(** Expiry is exact. [Expire] removes the sessions whose last
    authenticated frame is older than the time to live and no other, closes the
    egress sockets of exactly those, touches neither the session objects nor
    the handshake table, and returns their number; for every order in which
    Go ranges over the table. *)
Theorem expire_exact w ttl now :
  let '(n, w') := Expire w ttl now in
  (∀ id, sessions (mgr w') !! id =
     match sessions (mgr w) !! id with
     | Some p => if idle (heap w) p (now - ttl) then None else Some p
     | None => None
     end) ∧
  (∀ c, c ∈ closed w' ↔
     c ∈ closed w ∨ socket_of w (λ p, idle (heap w) p (now - ttl) = true) c) ∧
  heap w' = heap w ∧ firstWindows (mgr w') = firstWindows (mgr w) ∧
  (n + size (sessions (mgr w')) = size (sessions (mgr w)))%nat.
Proof.
  rewrite Expire_unfold. cbn zeta.
  set (vs := (filter _ _).*2).
  set (t := foldl (λ (t : gmap Z ptr) k, delete k t) _ _).
  destruct (CloseEgress_all (mkWorld (mkMgr t (firstWindows (mgr w))) (heap w) (closed w)) vs)
    as (-> & -> & Hc). cbn [mgr heap closed sessions firstWindows] in *.
  assert (Ht : ∀ k, t !! k = match sessions (mgr w) !! k with
    Some p => if idle (heap w) p (now - ttl) then None else Some p | None => None end)
    by (intros k; apply (range_delete_lookup (λ kv : Z * ptr, idle (heap w) kv.2 (now - ttl)))).
  split_and!; [done| |done|done|].
  - intros c. rewrite Hc. unfold socket_of, vs. setoid_rewrite selected_sessions.
    cbn [snd]. f_equiv. split.
    + intros (p & s & (id & H1 & H2) & H3 & H4). by exists id, p, s.
    + intros (id & p & s & H1 & H2 & H3 & H4). exists p, s. split; [by exists id|done].
  - unfold vs, t. rewrite length_fmap. apply (range_delete_size (λ kv : Z * ptr, idle (heap w) kv.2 (now - ttl))).
Qed.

--- Problem ---
After the last line, print all the entries once again, unchanged.

--- Answer to this exercise ---
(** Expiry is exact. [Expire] removes the sessions whose last
    authenticated frame is older than the time to live and no other, closes the
    egress sockets of exactly those, touches neither the session objects nor
    the handshake table, and returns their number; for every order in which
    Go ranges over the table. *)
Theorem expire_exact w ttl now :
  let '(n, w') := Expire w ttl now in
  (∀ id, sessions (mgr w') !! id =
     match sessions (mgr w) !! id with
     | Some p => if idle (heap w) p (now - ttl) then None else Some p
     | None => None
     end) ∧
  (∀ c, c ∈ closed w' ↔
     c ∈ closed w ∨ socket_of w (λ p, idle (heap w) p (now - ttl) = true) c) ∧
  heap w' = heap w ∧ firstWindows (mgr w') = firstWindows (mgr w) ∧
  (n + size (sessions (mgr w')) = size (sessions (mgr w)))%nat.
Proof.
  rewrite Expire_unfold. cbn zeta.
  set (vs := (filter _ _).*2).
  set (t := foldl (λ (t : gmap Z ptr) k, delete k t) _ _).
  destruct (CloseEgress_all (mkWorld (mkMgr t (firstWindows (mgr w))) (heap w) (closed w)) vs)
    as (-> & -> & Hc). cbn [mgr heap closed sessions firstWindows] in *.
  assert (Ht : ∀ k, t !! k = match sessions (mgr w) !! k with
    Some p => if idle (heap w) p (now - ttl) then None else Some p | None => None end)
    by (intros k; apply (range_delete_lookup (λ kv : Z * ptr, idle (heap w) kv.2 (now - ttl)))).
  split_and!; [done| |done|done|].
  - intros c. rewrite Hc. unfold socket_of, vs. setoid_rewrite selected_sessions.
    cbn [snd]. f_equiv. split.
    + intros (p & s & (id & H1 & H2) & H3 & H4). by exists id, p, s.
    + intros (id & p & s & H1 & H2 & H3 & H4). exists p, s. split; [by exists id|done].
  - unfold vs, t. rewrite length_fmap. apply (range_delete_size (λ kv : Z * ptr, idle (heap w) kv.2 (now - ttl))).
Qed.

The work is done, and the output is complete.